Data shown
==*==

(** The registers of the common configuration, as the initialisation writes
    them: reset, the first status bits, the low half of the features offered,
    queue 0 with its size and its three areas, its enable bit, and only then
    DRIVER_OK. *)
Definition init_writes (cfg features qmax : Z) (s : VirtioBlkState) : list (Z * Z * Z) :=
  let status v := (1, cfg +w COMMON_DEVICE_STATUS, v) in
  let low b := low_u32 (db_phys b) in
  let high b := high_u32 (db_phys b) in
  [status 0; status 3; (4, cfg +w COMMON_DEVICE_FEATURE_SELECT, 0); (4, cfg +w COMMON_DRIVER_FEATURE_SELECT, 0);
   (4, cfg +w COMMON_DRIVER_FEATURE, features); status 11; (2, cfg +w COMMON_QUEUE_SELECT, 0);
   (2, cfg +w COMMON_QUEUE_SIZE, Z.min 64 qmax);
   (4, cfg +w COMMON_QUEUE_DESC_LOW, low (desc_buf s)); (4, cfg +w COMMON_QUEUE_DESC_HIGH, high (desc_buf s));
   (4, cfg +w COMMON_QUEUE_AVAIL_LOW, low (avail_buf s)); (4, cfg +w COMMON_QUEUE_AVAIL_HIGH, high (avail_buf s));
   (4, cfg +w COMMON_QUEUE_USED_LOW, low (used_buf s)); (4, cfg +w COMMON_QUEUE_USED_HIGH, high (used_buf s));
   (2, cfg +w COMMON_QUEUE_ENABLE, 1); status 15].

Lemma init_ok_writes cfg notify devcfg mult l l' s :
  init_device (W:=Logged W) cfg notify devcfg mult l = (l', Ok s) →
  ∃ features qmax, ¬ qmax = 0 ∧ queue_size (vs_queue s) = Z.min 64 qmax ∧
    writes l' = writes l ++ init_writes cfg features qmax s.
Proof.
  unfold init_device. intros H.
  repeat lazymatch type of H with
  | (mwrite _ _ _ ≫= _) _ = _ =>
      let l1 := fresh "l" in let Hw := fresh "Hw" in
      apply st_bind_Ok_inv in H as (l1&?&Hw%write_writes&H); cbv beta in H
  | (mread _ _ ≫= _) _ = _ =>
      let l1 := fresh "l" in let Hw := fresh "Hw" in let v := fresh "v" in
      apply st_bind_Ok_inv in H as (l1&v&Hw%(quiet_writes _ _ _ _ (read_quiet _ _))&H); cbv beta in H
  | (mzero _ _ ≫= _) _ = _ =>
      let l1 := fresh "l" in let Hw := fresh "Hw" in
      apply st_bind_Ok_inv in H as (l1&?&Hw%(quiet_writes _ _ _ _ (zero_quiet _ _))&H); cbv beta in H
  | (virtio_alloc _ ≫= _) _ = _ =>
      let l1 := fresh "l" in let Hw := fresh "Hw" in let b := fresh "b" in
      apply st_bind_Ok_inv in H as (l1&b&Hw%(quiet_writes _ _ _ _ (alloc_quiet _))&H); cbv beta in H
  | (if ?b then fail _ else _) _ = _ => let Hb := fresh "Hb" in destruct b eqn:Hb; [discriminate H|]
  end.
  injection H as <- <-. eexists _, _. split; [by apply Z.eqb_neq|]. split; [done|].
  repeat match goal with Hw : writes _ = _ |- _ => rewrite Hw; clear Hw end.
  rewrite <- !app_assoc. done.
Qed.

Lemma mread_no_err {E} n a (l l' : Logged W) (e : E) : mread n a l = (l', Err e) → False.
Proof. unfold mread. by destruct (read_volatile n a l). Qed.

Local Ltac finish :=
  eexists; split;
  [ repeat match goal with Hw : writes _ = _ |- _ => rewrite Hw; clear Hw end; rewrite <- ?app_assoc; reflexivity |];
  rewrite ?not_elem_of_app, ?not_elem_of_cons; repeat split; try apply not_elem_of_nil; congruence.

==*==

Problem description
In the records above, find the line with "let status v"; write out exactly that line and each one after it, stopping after the line with "[status 0; status".

Task solution
  let status v := (1, cfg +w COMMON_DEVICE_STATUS, v) in
  let low b := low_u32 (db_phys b) in
  let high b := high_u32 (db_phys b) in
  [status 0; status 3; (4, cfg +w COMMON_DEVICE_FEATURE_SELECT, 0); (4, cfg +w COMMON_DRIVER_FEATURE_SELECT, 0);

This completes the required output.